[Collected data entries]
---------------

(** * WorkNearby: the proximity queries of [server.ts]

    The server keeps two SQLite tables, [users] and [posts], and answers
    four routes with one SQL statement each.  This development embeds the
    statements as functions on an explicit store and proves the properties
    of the specification that concern them. *)

From Stdlib Require Import List Ascii String ZArith Bool Lia Sorted Permutation.
From Stdlib Require Import Floats DecimalString.
Import ListNotations.
Local Open Scope string_scope.

(** ** Values

    A bound parameter is a JavaScript value; better-sqlite3 binds a number
    as a numeric value (NaN as NULL, since SQLite stores no NaN; a number
    that is an integer compares and computes like the same REAL), a string
    as TEXT and [null] or [undefined] as NULL. *)

Inductive jsval : Type :=
| JUndefined
| JNumber (x : float)
| JString (s : string).

Inductive sqlval : Type :=
| VNull
| VReal (x : float)
| VText (s : string).

(** The content of a REAL expression: NULL or a double. *)
Definition real : Type := option float.

(** CURRENT_TIMESTAMP, in seconds (SQLite renders it as
    'YYYY-MM-DD HH:MM:SS', a text whose order is the order of the seconds). *)
Definition timestamp : Type := Z.

Definition bind_double (x : float) : real :=
  if PrimFloat.is_nan x then None else Some x.

Definition bind (v : jsval) : sqlval :=
  match v with
  | JUndefined => VNull
  | JNumber x => match bind_double x with Some y => VReal y | None => VNull end
  | JString s => VText s
  end.

(** What the server takes from its platform: JavaScript's [parseFloat], the
    C library's [cos], [sin] and [acos] behind SQLite's math functions, and
    the connection's [foreign_keys] setting, whose default is chosen when the
    SQLite library is built. *)
Record Runtime : Type := {
  parseFloat : string -> float;
  libm_cos : float -> float;
  libm_sin : float -> float;
  libm_acos : float -> float;
  foreign_keys : bool
}.

(** ** SQL scalar expressions *)

Definition M_PI : float := 0x1.921fb54442d18p+1%float.

(** A function result or an arithmetic result that is NaN becomes NULL. *)
Definition sql_result_double (x : float) : real := bind_double x.

(** A math function of one argument: NULL on NULL. *)
Definition sql_math1 (f : float -> float) (v : real) : real :=
  match v with
  | Some x => sql_result_double (f x)
  | None => None
  end.

Definition sql_arith (op : float -> float -> float) (a b : real) : real :=
  match a, b with
  | Some x, Some y => sql_result_double (op x y)
  | _, _ => None
  end.

Definition sql_radians : real -> real :=
  sql_math1 (fun x => (x * (M_PI / 180))%float).
Definition sql_cos (rt : Runtime) : real -> real := sql_math1 (libm_cos rt).
Definition sql_sin (rt : Runtime) : real -> real := sql_math1 (libm_sin rt).
Definition sql_acos (rt : Runtime) : real -> real := sql_math1 (libm_acos rt).
Definition sql_mul : real -> real -> real := sql_arith PrimFloat.mul.
Definition sql_add : real -> real -> real := sql_arith PrimFloat.add.
Definition sql_sub : real -> real -> real := sql_arith PrimFloat.sub.

(** [a < b] for a REAL expression [a] and a bound parameter [b].  Neither
    operand is a column or a CAST, so neither has an affinity, no conversion
    is applied before the comparison and the values are compared as they
    are (SQLite, "Datatypes", sections 4.1 and 4.2): NULL gives NULL, two
    numbers compare as doubles, and a number is less than any TEXT value,
    whatever the text. *)
Definition sql_lt (a : real) (b : sqlval) : option bool :=
  match a, b with
  | None, _ => None
  | Some _, VNull => None
  | Some x, VReal y => Some (x <? y)%float
  | Some _, VText _ => Some true
  end.

(** A WHERE clause keeps a row when its condition is true, not when it is
    false or NULL. *)
Definition where_true (c : option bool) : bool :=
  match c with
  | Some true => true
  | _ => false
  end.

(** The distance expression of both nearby statements (server.ts, lines 62
    and 80), with [p1], [p2], [p3] its three parameters:
    [6371 * acos(cos(radians(?)) * cos(radians(lat)) * cos(radians(lng) - radians(?))
                 + sin(radians(?)) * sin(radians(lat)))]. *)
Definition distance (rt : Runtime) (p1 p2 p3 : real) (lat lng : real) : real :=
  sql_mul (Some 6371%float)
    (sql_acos rt
       (sql_add
          (sql_mul
             (sql_mul (sql_cos rt (sql_radians p1)) (sql_cos rt (sql_radians lat)))
             (sql_cos rt (sql_sub (sql_radians lng) (sql_radians p2))))
          (sql_mul (sql_sin rt (sql_radians p3)) (sql_sin rt (sql_radians lat))))).

(** ORDER BY ... ASC on a REAL key: NULL first, then the doubles upwards. *)
Definition order_le (a b : real) : bool :=
  match a, b with
  | None, _ => true
  | Some _, None => false
  | Some x, Some y => (x <=? y)%float
  end.

Section OrderBy.
Context {H : Type} (key : H -> real).

Fixpoint sorter_insert (h : H) (l : list H) : list H :=
  match l with
  | [] => [h]
  | h' :: t =>
      if order_le (key h) (key h') then h :: l else h' :: sorter_insert h t
  end.

(** The sorter: rows with equal keys stay in the order of the scan (SQL
    itself promises no order among them). *)
Fixpoint order_by (l : list H) : list H :=
  match l with
  | [] => []
  | h :: t => sorter_insert h (order_by t)
  end.
End OrderBy.

(** ** Tables (server.ts, lines 9-30) *)

Record user_row : Type := {
  u_id : option string;          (* id TEXT PRIMARY KEY *)
  u_name : string;               (* name TEXT NOT NULL *)
  u_role : string;               (* role TEXT CHECK(...) NOT NULL *)
  u_lat : real;                  (* lat REAL *)
  u_lng : real;                  (* lng REAL *)
  u_last_active : timestamp      (* last_active DATETIME *)
}.

Record post_row : Type := {
  p_id : option string;          (* id TEXT PRIMARY KEY *)
  p_user_id : string;            (* user_id TEXT NOT NULL *)
  p_title : string;              (* title TEXT NOT NULL *)
  p_description : option string; (* description TEXT *)
  p_category : option string;    (* category TEXT *)
  p_lat : float;                 (* lat REAL NOT NULL *)
  p_lng : float;                 (* lng REAL NOT NULL *)
  p_created_at : timestamp       (* created_at DATETIME *)
}.

(** The database: each table as the list of its rows in scan (rowid) order. *)
Record Database : Type := {
  users : list user_row;
  posts : list post_row
}.

Definition empty_db : Database := {| users := []; posts := [] |}.

Inductive sqlite_error : Type :=
| SQLITE_CONSTRAINT_NOTNULL
| SQLITE_CONSTRAINT_CHECK
| SQLITE_CONSTRAINT_PRIMARYKEY
| SQLITE_CONSTRAINT_FOREIGNKEY.

(** The outcome of [stmt.run]: the database after the statement, or the
    exception it throws (the statement is then rolled back). *)
Inductive run_result : Type :=
| Ran (d : Database)
| Thrown (e : sqlite_error).

(** [id = i] on a primary key column: never true of a NULL id. *)
Definition user_has_id (i : string) (u : user_row) : bool :=
  match u_id u with
  | Some j => String.eqb i j
  | None => false
  end.

Definition post_has_id (i : string) (p : post_row) : bool :=
  match p_id p with
  | Some j => String.eqb i j
  | None => false
  end.

(** CHECK(role IN ('worker', 'employer')) *)
Definition role_check (role : string) : bool :=
  String.eqb role "worker" || String.eqb role "employer".

(** ** Statements *)

(** [INSERT OR REPLACE INTO users (id, name, role, lat, lng, last_active)
     VALUES (?, ?, ?, ?, ?, CURRENT_TIMESTAMP)] (line 41).  NOT NULL and CHECK
    violations abort; a row with the same id is deleted and the new row gets
    a fresh rowid, after all others. *)
Definition insert_or_replace_user (now : timestamp)
    (id name role : option string) (lat lng : real) (d : Database) : run_result :=
  match name, role with
  | None, _ => Thrown SQLITE_CONSTRAINT_NOTNULL
  | Some _, None => Thrown SQLITE_CONSTRAINT_NOTNULL
  | Some n, Some r =>
      if role_check r then
        let row := {| u_id := id; u_name := n; u_role := r;
                      u_lat := lat; u_lng := lng; u_last_active := now |} in
        let kept := match id with
                    | Some i => filter (fun u => negb (user_has_id i u)) (users d)
                    | None => users d
                    end in
        Ran {| users := kept ++ [row]; posts := posts d |}
      else Thrown SQLITE_CONSTRAINT_CHECK
  end.

(** [INSERT INTO posts (id, user_id, title, description, category, lat, lng)
     VALUES (?, ?, ?, ?, ?, ?, ?)] (line 48): NOT NULL columns first, then the
    primary key, then (when enforced) the foreign key. *)
Definition insert_post (rt : Runtime) (now : timestamp)
    (id user_id title description category : option string) (lat lng : real)
    (d : Database) : run_result :=
  match user_id, title, lat, lng with
  | Some o, Some t, Some la, Some ln =>
      if match id with
         | Some i => existsb (post_has_id i) (posts d)
         | None => false
         end
      then Thrown SQLITE_CONSTRAINT_PRIMARYKEY
      else if foreign_keys rt && negb (existsb (user_has_id o) (users d))
      then Thrown SQLITE_CONSTRAINT_FOREIGNKEY
      else
        let row := {| p_id := id; p_user_id := o; p_title := t;
                      p_description := description; p_category := category;
                      p_lat := la; p_lng := ln; p_created_at := now |} in
        Ran {| users := users d; posts := posts d ++ [row] |}
  | _, _, _, _ => Thrown SQLITE_CONSTRAINT_NOTNULL
  end.

(** A row of the workers statement: [SELECT *, (...) AS distance]. *)
Record worker_hit : Type := {
  w_user : user_row;
  w_distance : real
}.

(** [SELECT *, (...) AS distance FROM users
     WHERE role = 'worker' AND distance < ? ORDER BY distance ASC]
    (lines 78-84), with its four parameters. *)
Definition select_workers (rt : Runtime) (p1 p2 p3 : real) (p4 : sqlval)
    (d : Database) : list worker_hit :=
  order_by w_distance
    (filter
       (fun h => String.eqb (u_role (w_user h)) "worker"
                 && where_true (sql_lt (w_distance h) p4))
       (map (fun u => {| w_user := u;
                         w_distance := distance rt p1 p2 p3 (u_lat u) (u_lng u) |})
            (users d))).

(** [FROM posts p JOIN users u ON p.user_id = u.id]: an inner join, each
    post with the users whose id is its [user_id]. *)
Definition posts_join_users (d : Database) : list (post_row * user_row) :=
  flat_map
    (fun p => map (pair p) (filter (user_has_id (p_user_id p)) (users d)))
    (posts d).

(** A row of the posts statement: [SELECT p.*, u.name as user_name, (...) AS distance]. *)
Record post_hit : Type := {
  h_post : post_row;
  h_user_name : string;
  h_distance : real
}.

(** The posts statement (lines 60-67). *)
Definition select_posts (rt : Runtime) (p1 p2 p3 : real) (p4 : sqlval)
    (d : Database) : list post_hit :=
  order_by h_distance
    (filter
       (fun h => where_true (sql_lt (h_distance h) p4))
       (map (fun pu => {| h_post := fst pu;
                          h_user_name := u_name (snd pu);
                          h_distance := distance rt p1 p2 p3
                                          (Some (p_lat (fst pu))) (Some (p_lng (fst pu))) |})
            (posts_join_users d))).

(** ** Routes *)

(** The body of POST /api/users: text fields hold a string or are missing,
    coordinates hold a number or are missing (types.ts, [User]).  Other JSON
    is not in this type: a number in a text field or a string in a
    coordinate is converted by the column's affinity, and a boolean, an
    array or an object makes [stmt.run] throw before the statement runs. *)
Record user_body : Type := {
  ub_id : option string;
  ub_name : option string;
  ub_role : option string;
  ub_lat : option float;
  ub_lng : option float
}.

(** The body of POST /api/posts, with fields of the same kinds. *)
Record post_body : Type := {
  pb_id : option string;
  pb_userId : option string;
  pb_title : option string;
  pb_description : option string;
  pb_category : option string;
  pb_lat : option float;
  pb_lng : option float
}.

(** The query string of the two nearby routes. *)
Record nearby_query : Type := {
  q_lat : option string;
  q_lng : option string;
  q_radius : option string
}.

(** What the client gets: [{success: true}], or the error of an exception
    that no handler catches. *)
Inductive response : Type :=
| Success
| Uncaught (e : sqlite_error).

Definition bind_number (x : option float) : real :=
  match x with
  | Some v => bind_double v
  | None => None
  end.

Definition respond (d : Database) (r : run_result) : response * Database :=
  match r with
  | Ran d' => (Success, d')
  | Thrown e => (Uncaught e, d)
  end.

(** POST /api/users (lines 39-44). *)
Definition post_users (now : timestamp) (body : user_body) (d : Database)
    : response * Database :=
  respond d
    (insert_or_replace_user now (ub_id body) (ub_name body) (ub_role body)
       (bind_number (ub_lat body)) (bind_number (ub_lng body)) d).

(** POST /api/posts (lines 46-51). *)
Definition post_posts (rt : Runtime) (now : timestamp) (body : post_body)
    (d : Database) : response * Database :=
  respond d
    (insert_post rt now (pb_id body) (pb_userId body) (pb_title body)
       (pb_description body) (pb_category body)
       (bind_number (pb_lat body)) (bind_number (pb_lng body)) d).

---------------

For this exercise, repeat exactly the lines of the data above from the one with "Record user_row : Type" down to the one with "(** [INSERT OR", both end lines included.

**Answer to this task**
Record user_row : Type := {
  u_id : option string;          (* id TEXT PRIMARY KEY *)
  u_name : string;               (* name TEXT NOT NULL *)
  u_role : string;               (* role TEXT CHECK(...) NOT NULL *)
  u_lat : real;                  (* lat REAL *)
  u_lng : real;                  (* lng REAL *)
  u_last_active : timestamp      (* last_active DATETIME *)
}.

Record post_row : Type := {
  p_id : option string;          (* id TEXT PRIMARY KEY *)
  p_user_id : string;            (* user_id TEXT NOT NULL *)
  p_title : string;              (* title TEXT NOT NULL *)
  p_description : option string; (* description TEXT *)
  p_category : option string;    (* category TEXT *)
  p_lat : float;                 (* lat REAL NOT NULL *)
  p_lng : float;                 (* lng REAL NOT NULL *)
  p_created_at : timestamp       (* created_at DATETIME *)
}.

(** The database: each table as the list of its rows in scan (rowid) order. *)
Record Database : Type := {
  users : list user_row;
  posts : list post_row
}.

Definition empty_db : Database := {| users := []; posts := [] |}.

Inductive sqlite_error : Type :=
| SQLITE_CONSTRAINT_NOTNULL
| SQLITE_CONSTRAINT_CHECK
| SQLITE_CONSTRAINT_PRIMARYKEY
| SQLITE_CONSTRAINT_FOREIGNKEY.

(** The outcome of [stmt.run]: the database after the statement, or the
    exception it throws (the statement is then rolled back). *)
Inductive run_result : Type :=
| Ran (d : Database)
| Thrown (e : sqlite_error).

(** [id = i] on a primary key column: never true of a NULL id. *)
Definition user_has_id (i : string) (u : user_row) : bool :=
  match u_id u with
  | Some j => String.eqb i j
  | None => false
  end.

Definition post_has_id (i : string) (p : post_row) : bool :=
  match p_id p with
  | Some j => String.eqb i j
  | None => false
  end.

(** CHECK(role IN ('worker', 'employer')) *)
Definition role_check (role : string) : bool :=
  String.eqb role "worker" || String.eqb role "employer".

(** ** Statements *)

(** [INSERT OR REPLACE INTO users (id, name, role, lat, lng, last_active)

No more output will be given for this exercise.